Tony looked out from their squat. Then he looked back at Ty, then back out from their box. They were in San Jose, above Santa Clara Street, downtown—not old, inner-city blight East Coast downtown, but still there were alleys, dumpsters, boxes. Their box was on the flat roof of a three-story building, over a shoe store and wallpaper outlet and respectable apartments. The rooftop was safe, defendable. To one side were the boxes of Frankie “the Kid” Denahee and David “Wildman” Coffee. Sheldon “Fuzzy” Golan and Big Bro Boyson were set up to the other. The roof was OP, NDP—observation post, night defensive position. To the third-floor tenant, if they were quiet, their presence was okay. At each first light they flatten the boxes, drop to the fire escape, split up, withdraw to the park across from the courthouse or wander the few blocks to San Jose State College where Big Bro likes to leer at the coeds. They do not hang together but disperse singly or in pairs. Tony, Fuzzy, Wildman, or the Kid take turns pairing with Big Bro Boyson because Big Bro is immense and dark black and his large round face and huge jaw attract suspicion.

It was now Tony’s turn, not just to hang with Big Bro, and not just this day. But outside the law, outside the civilized fringe of society’s petticoat, with these homeless brothers and cousins, it became Tony’s turn to function. Big Bro had been a Marine. Frankie had served with the 25th Infantry Division; Wildman with the 4th; Fuzzy with the Big Red One. Their numbers, their names, their squats changed, shifted, yet they’d become an informal network watching out for each other. They called Tony Pisano the Catcher from The Catcher in the Rye—whatever happened in the field was fair play but should they come too close to the edge, the Catcher, unobtrusive, no questions asked, was there to catch, to protect.

“Bad trip, Man?” Tony repeated.

Still Ty did not respond. Tony folded back the newspaper, continued reading the story inside. In Saigon there had been violent antigovernment riots. Tony had followed the story since November first. Demonstrators and police had clashed repeatedly. President Thieu’s repressive policies and government corruption had been denounced by leaders of South Viet Nam’s opposition. Thieu had responded by firing three of his four corps commanders and had promised to ease restraints on the press. Simultaneously he had accused the demonstrators of trying to undermine the government. Moscow responded to the unrest by pledging increased aid to Hanoi.

Tony did not tell Ty what he was reading. Nor did he mention it to the others. He knew Wildman would freak. Wildman had been a POW for ten days. He and sixteen others had been cut off and captured. During that time he witnessed his closest friend’s decapitation. He saw three guys tied, stretched, eaten by rats. Of the seventeen, thirteen attempted to escape. Wildman, or so his story went, was one of six survivors.
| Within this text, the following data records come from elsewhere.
(** One iteration that is not skipped, from a state whose sample is
    allocated. *)
Lemma scale_sample_step_copy (t : KCFTracker)
    (extractImage : R -> R -> R -> R -> Z * Z) (fhog : nat -> list R)
    (st : ScaleSample) (i N : nat) :
  degenerate (scale_patch_size t extractImage i) = false ->
  i <> 0%nat ->
  totalSize st = Some N ->
  xsf_cols st = Z.to_nat (n_scales (cfg t)) ->
  has_dims (xsf st) N (Z.to_nat (n_scales (cfg t))) = true ->
  (i < Z.to_nat (n_scales (cfg t)))%nat ->
  (N <= length (fhog i))%nat ->
  exists st',
    scale_sample_step t extractImage fhog st i = Some st' /\
    totalSize st' = Some N /\
    xsf_cols st' = Z.to_nat (n_scales (cfg t)) /\
    has_dims (xsf st') N (Z.to_nat (n_scales (cfg t))) = true /\
    forall r j, (r < N)%nat ->
      mat_get (xsf st') r j
      = if (j =? i)%nat then nth i (s_hann t) 0 * nth r (fhog i) 0
        else mat_get (xsf st) r j.
Proof.
  intros Hdeg Hi0 Ht Hc Hd Hi HN.
  rewrite scale_sample_step_eq, Hdeg.
  apply Nat.eqb_neq in Hi0. rewrite Hi0. cbv zeta. rewrite Ht.
  apply Nat.leb_le in HN as HN'. rewrite HN'.
  destruct (copyTo_col_spec
              (map (fun v => nth i (s_hann t) 0 * v) (firstn N (fhog i)))
              (xsf st) N (Z.to_nat (n_scales (cfg t))) i Hd)
    as (m' & E & Hd' & Hm');
    [rewrite length_map; apply firstn_length_le; exact HN | exact Hi |].
  rewrite Hc, E. eexists. split; [reflexivity |].
  cbn [totalSize xsf_cols xsf]. repeat split; try assumption.
  intros r j Hr. rewrite Hm' by exact Hr.
  destruct (j =? i)%nat; [| reflexivity].
  rewrite (nth_map_in _ _ 0 0)
    by (rewrite firstn_length_le by exact HN; exact Hr).
  rewrite nth_firstn. apply Nat.ltb_lt in Hr. rewrite Hr. reflexivity.
Qed.
(** [if (!content) throw new Error(message); return content] *)
Definition contentOrThrow (content : option jsstring) (message : jsstring)
    : Prog jsstring :=
  match content with
  | Some c => if truthy c then Return c else Throw (Error message)
  | None => Throw (Error message)
  end.

(** The [contents] of a Gemini request. *)
Definition geminiContents (history : list Message) : list GeminiEntry :=
  map (fun message =>
         mkEntry (match role message with assistant => js "model" | _ => js "user" end)
                 [mkTextPart (content message)])
      (List.filter (fun message =>
                      match role message with system => false | _ => true end)
                   history).

(** The [messages] of an OpenAI-compatible request. *)
Definition chatMessages (history : list Message) (settings : LlmSettings)
    : list ChatMessage :=
  mkChatMessage (js "system") (trim (systemPrompt settings))
  :: map (fun message => mkChatMessage (roleString (role message)) (content message))
         history.

(** [requestChatCompletion] *)
Definition requestChatCompletion (history : list Message) (settings : LlmSettings)
    : Prog jsstring :=
  let endpointValue := trim (endpoint settings) in
  let apiKey := resolveApiKey settings in
  if negb (truthy endpointValue) then
    Throw (Error (js "Connector endpoint is empty. Set a valid endpoint in Connector settings."))
  else
    throwIfProblem (validateProviderSettings endpointValue apiKey);;
    if isGeminiEndpoint (trim (endpoint settings)) then
      let modelEndpoint := withGeminiModel endpointValue (model settings) in
      endpoint ← withGeminiApiKey modelEndpoint apiKey;
      let payload :=
        mkGeminiPayload [mkTextPart (trim (systemPrompt settings))]
                        (geminiContents history) None in
      response ← safeFetch endpoint
                   (mkInit (js "POST") jsonHeaders (stringifyGemini payload)) Gemini;
      throwUnlessOk Gemini response;;
      body ← readJson response;
      contentOrThrow (geminiContent (asGeminiResponse body))
        (js "Gemini response did not include assistant content.")
    else
      let payload :=
        mkChatPayload (trim (model settings)) (chatMessages history settings)
                      (3 # 10)%Q None in
      let headers := buildHeaders settings in
      response ← safeFetch endpointValue
                   (mkInit (js "POST") headers (stringifyChat payload)) OpenAI_compatible;
      throwUnlessOk OpenAI_compatible response;;
      body ← readJson response;
      contentOrThrow (chatContent (asChatCompletionResponse body))
        (js "LLM response did not include assistant content.").

(** [testConnector] *)
Definition testConnector (settings : LlmSettings) : Prog jsstring :=
  let endpointValue := trim (endpoint settings) in
  let apiKey := resolveApiKey settings in
  if negb (truthy endpointValue) then
    Throw (Error (js "Connector endpoint is empty."))
  else
    throwIfProblem (validateProviderSettings endpointValue apiKey);;
    if isGeminiEndpoint (trim (endpoint settings)) then
      let modelEndpoint := withGeminiModel endpointValue (model settings) in
      endpoint ← withGeminiApiKey modelEndpoint apiKey;
      let payload :=
        mkGeminiPayload [mkTextPart (trim (systemPrompt settings))]
                        [mkEntry (js "user") [mkTextPart (js "Reply with: OK")]]
                        (Some (mkGenerationConfig 8 0%Q)) in
      response ← safeFetch endpoint
                   (mkInit (js "POST") jsonHeaders (stringifyGemini payload)) Gemini;
      throwUnlessOk Gemini response;;
      Return (js "Gemini connector reachable")
    else
      let payload :=
        mkChatPayload (trim (model settings))
                      [mkChatMessage (js "system") (trim (systemPrompt settings));
                       mkChatMessage (js "user") (js "Reply with: OK")]
                      0%Q (Some 8) in
      response ← safeFetch endpointValue
                   (mkInit (js "POST") (buildHeaders settings) (stringifyChat payload))
                   OpenAI_compatible;
      throwUnlessOk OpenAI_compatible response;;
      Return (js "Connector reachable").

End WithHost.
End Llm.

(** ** Notions used to state the properties *)

Module Spec.
Import JS RegExp Types Platform Automation Llm.

(** A string that does not start, or does not end, with white space. *)
Definition cleanStart (s : jsstring) : Prop :=
  match s with [] => True | c :: _ => isWhiteSpace c = false end.

Definition cleanEnd (s : jsstring) : Prop := cleanStart (rev s).

(** [p] is a prefix of [s], up to the case of Basic Latin letters when
    [ic] is set. *)
Fixpoint foldedPrefix (ic : bool) (p s : jsstring) : bool :=
  match p, s with
  | [], _ => true
  | _ :: _, [] => false
  | a :: p', b :: s' =>
      (canonicalize ic a =? canonicalize ic b) && foldedPrefix ic p' s'
  end.

(** A string with its Basic Latin letters in upper case. *)
Definition folded (s : jsstring) : jsstring := map (canonicalize true) s.

(** The length of the longest prefix of [s] whose units satisfy [p]. *)
Fixpoint spanLength (p : unit16 -> bool) (s : jsstring) : nat :=
  match s with
  | [] => O
  | c :: s' => if p c then S (spanLength p s') else O
  end.
Lemma concat_dict_set_append {A : Type} (k : key) (x : A) (d : list (key * list A)) :
  Permutation
    (List.concat (map snd
       (dict_set k
          ((match dict_get k d with Some l => l | None => [] end) ++ [x])%list
          d)))
    (List.concat (map snd d) ++ [x]).
Proof.
  induction d as [|[k' v'] rest IH]; simpl.
  - apply Permutation_refl.
  - destruct (key_eqb k' k); simpl.
    + rewrite <- !app_assoc. apply Permutation_app_head.
      apply Permutation_app_comm.
    + rewrite <- app_assoc. apply Permutation_app_head. exact IH.
Qed.

(** The categorisation loop from any accumulator: the per-model tally
    grows with the count of main-agent calls, and every call is
    appended to the list of one model. *)
Lemma categorize_from_models (seen : list (key * Hooks.call))
    (acc cats : Hooks.categories) :
  for_each Hooks.categorize_call acc seen = Ok cats ->
  dict_sum (fun n => n) (Hooks.models (Hooks.cat_main_agent cats))
  - Hooks.api_calls (Hooks.cat_main_agent cats)
  = dict_sum (fun n => n) (Hooks.models (Hooks.cat_main_agent acc))
    - Hooks.api_calls (Hooks.cat_main_agent acc)
  /\ Permutation (List.concat (map snd (Hooks.cat_by_model cats)))
       (List.concat (map snd (Hooks.cat_by_model acc)) ++ map snd seen).
Proof.
  revert acc. induction seen as [|[k data] rest IH]; intros acc Hc.
  - inversion Hc; subst. simpl. rewrite app_nil_r. split; [reflexivity|].
    apply Permutation_refl.
  - apply for_each_ok_cons in Hc as (acc1 & H1 & Hc).
    destruct (IH _ Hc) as (Hm & Hp). clear IH Hc.
    unfold Hooks.categorize_call in H1. cbn [snd] in H1.
    apply bind_ok in H1 as (hook & _ & H1).
    apply bind_ok in H1 as (km & _ & H1).
    assert (Hby : Permutation (List.concat (map snd (Hooks.cat_by_model acc1)))
                    (List.concat (map snd (Hooks.cat_by_model acc)) ++ [data])).
    { destruct hook; inversion H1; subst acc1; cbn [Hooks.cat_by_model];
        apply concat_dict_set_append. }
    split.
    + rewrite Hm. destruct hook; inversion H1; subst acc1; simpl; [reflexivity|].
      rewrite dict_sum_set.
      destruct (dict_get km (Hooks.models (Hooks.cat_main_agent acc))); lia.
    + apply Permutation_trans with (1 := Hp). simpl.
      replace (List.concat (map snd (Hooks.cat_by_model acc)) ++ data :: map snd rest)%list
        with ((List.concat (map snd (Hooks.cat_by_model acc)) ++ [data])
              ++ map snd rest)%list
        by (rewrite <- app_assoc; reflexivity).
      now apply Permutation_app_tail.
Qed.

(** X7. The categorisation loop tallies every stored call exactly
    once: the main-agent calls and the prompt-hook calls together are
    as many as the stored calls, the per-model tallies of the main
    agent add up to its count of calls, and the lists of
    [api_calls_by_model] together hold each stored call once. *)
Theorem every_call_is_tallied_once :
  forall entries a,
    Hooks.parse_entries entries = Ok a ->
    exists st,
      Hooks.scan Hooks.empty_scan entries = Ok st
      /\ Hooks.api_calls (Hooks.main_agent a) + Hooks.count (Hooks.hooks_prompt a)
         = Z.of_nat (List.length (Hooks.seen_request_ids st))
      /\ dict_sum (fun n => n) (Hooks.models (Hooks.main_agent a))
         = Hooks.api_calls (Hooks.main_agent a)
      /\ Permutation (List.concat (map snd (Hooks.api_calls_by_model a)))
           (map snd (Hooks.seen_request_ids st)).
Proof.
  intros entries a Hp.
  apply hooks_parse_entries_inv in Hp as (st & cats & Hs & Hc & ->).
  exists st. split; [exact Hs|]. cbn [Hooks.main_agent Hooks.hooks_prompt
                                        Hooks.api_calls_by_model].
  unfold Hooks.categorize in Hc.
  destruct (categorize_from _ _ _ Hc) as (_ & Ha & Hn & _).
  destruct (categorize_from_models _ _ _ Hc) as (Hm & Hby).
  simpl in Ha, Hn, Hm, Hby. split; [|split; [lia|exact Hby]].
  rewrite Ha, Hn, <- Nat2Z.inj_add. f_equal.
  unfold primary_calls, lightweight_calls.
  pose proof (filter_partition_length
                (fun kv : key * Hooks.call => is_lightweight (snd kv))
                (Hooks.seen_request_ids st)).
  lia.
Qed.

Lemma every_call_is_tallied_once_witness :
  exists a st,
    Hooks.parse_entries mixed_log = Ok a
    /\ Hooks.scan Hooks.empty_scan mixed_log = Ok st
    /\ Hooks.api_calls (Hooks.main_agent a) + Hooks.count (Hooks.hooks_prompt a)
       = Z.of_nat (List.length (Hooks.seen_request_ids st)).
Proof.
  assert (Hp : exists a, Hooks.parse_entries mixed_log = Ok a)
    by (eexists; vm_compute; reflexivity).
  destruct Hp as (a & Hp).
  destruct (every_call_is_tallied_once mixed_log a Hp) as (st & Hs & Hc & _).
  exists a, st. auto.
Defined.

(** ** Tool uses, thinking blocks and previews across the two tools *)

Lemma session_track_items (items : list json) (r : Session.session) :
  Session.tool_uses (fold_left Session.track_item items r)
  = (Session.tool_uses r ++ flat_map tool_name items)%list
  /\ Session.thinking_blocks (fold_left Session.track_item items r)
     = Session.thinking_blocks r
       + Z.of_nat (List.length (filter is_thinking items)).
Proof.
  revert r. induction items as [|item rest IH]; intros r; simpl.
  - rewrite app_nil_r. split; [reflexivity|lia].
  - destruct (IH (Session.track_item r item)) as [Ht Hb]. rewrite Ht, Hb.
    unfold Session.track_item, tool_name, is_thinking.
    destruct item; simpl; try (split; [reflexivity|lia]).
    destruct (str_eq (get fields "type" JNull) "thinking") eqn:Eth.
    + assert (Etu : str_eq (get fields "type" JNull) "tool_use" = false).
      { destruct (get fields "type" JNull); try discriminate Eth.
        simpl in *. apply String.eqb_eq in Eth. now subst. }
      rewrite Etu. simpl. split; [reflexivity|lia].
    + destruct (str_eq (get fields "type" JNull) "tool_use"); simpl.
      * rewrite <- app_assoc. split; [reflexivity|lia].
      * split; [reflexivity|lia].
Qed.

Lemma hooks_track_items (items uses : list json) :
  fold_left Hooks.track_item items uses
  = (uses ++ flat_map tool_name items)%list.
Proof.
  revert uses. induction items as [|item rest IH]; intros uses; simpl.
  - now rewrite app_nil_r.
  - rewrite IH. unfold Hooks.track_item, tool_name.
    destruct item; simpl; try reflexivity.
    destruct (str_eq (get fields "type" JNull) "tool_use"); simpl;
      [now rewrite <- app_assoc|reflexivity].
Qed.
He’d been discharged in 1968, had lived on the fringe since ’71.

Tony knew that Fuzzy, if he read the news, would also freak, want to take action. “You know, Man, they always sayin, ‘It can’t happen here.’ Or they thinkin, ‘Won’t happen here.’ Or they aren’t thinkin at all cause they don’t have a fuckin clue. IT CAN HAPPEN HERE!”

Tony had said nothing the first time, perhaps nothing the second, but Fuzzy was focused. “What?” Tony had finally responded.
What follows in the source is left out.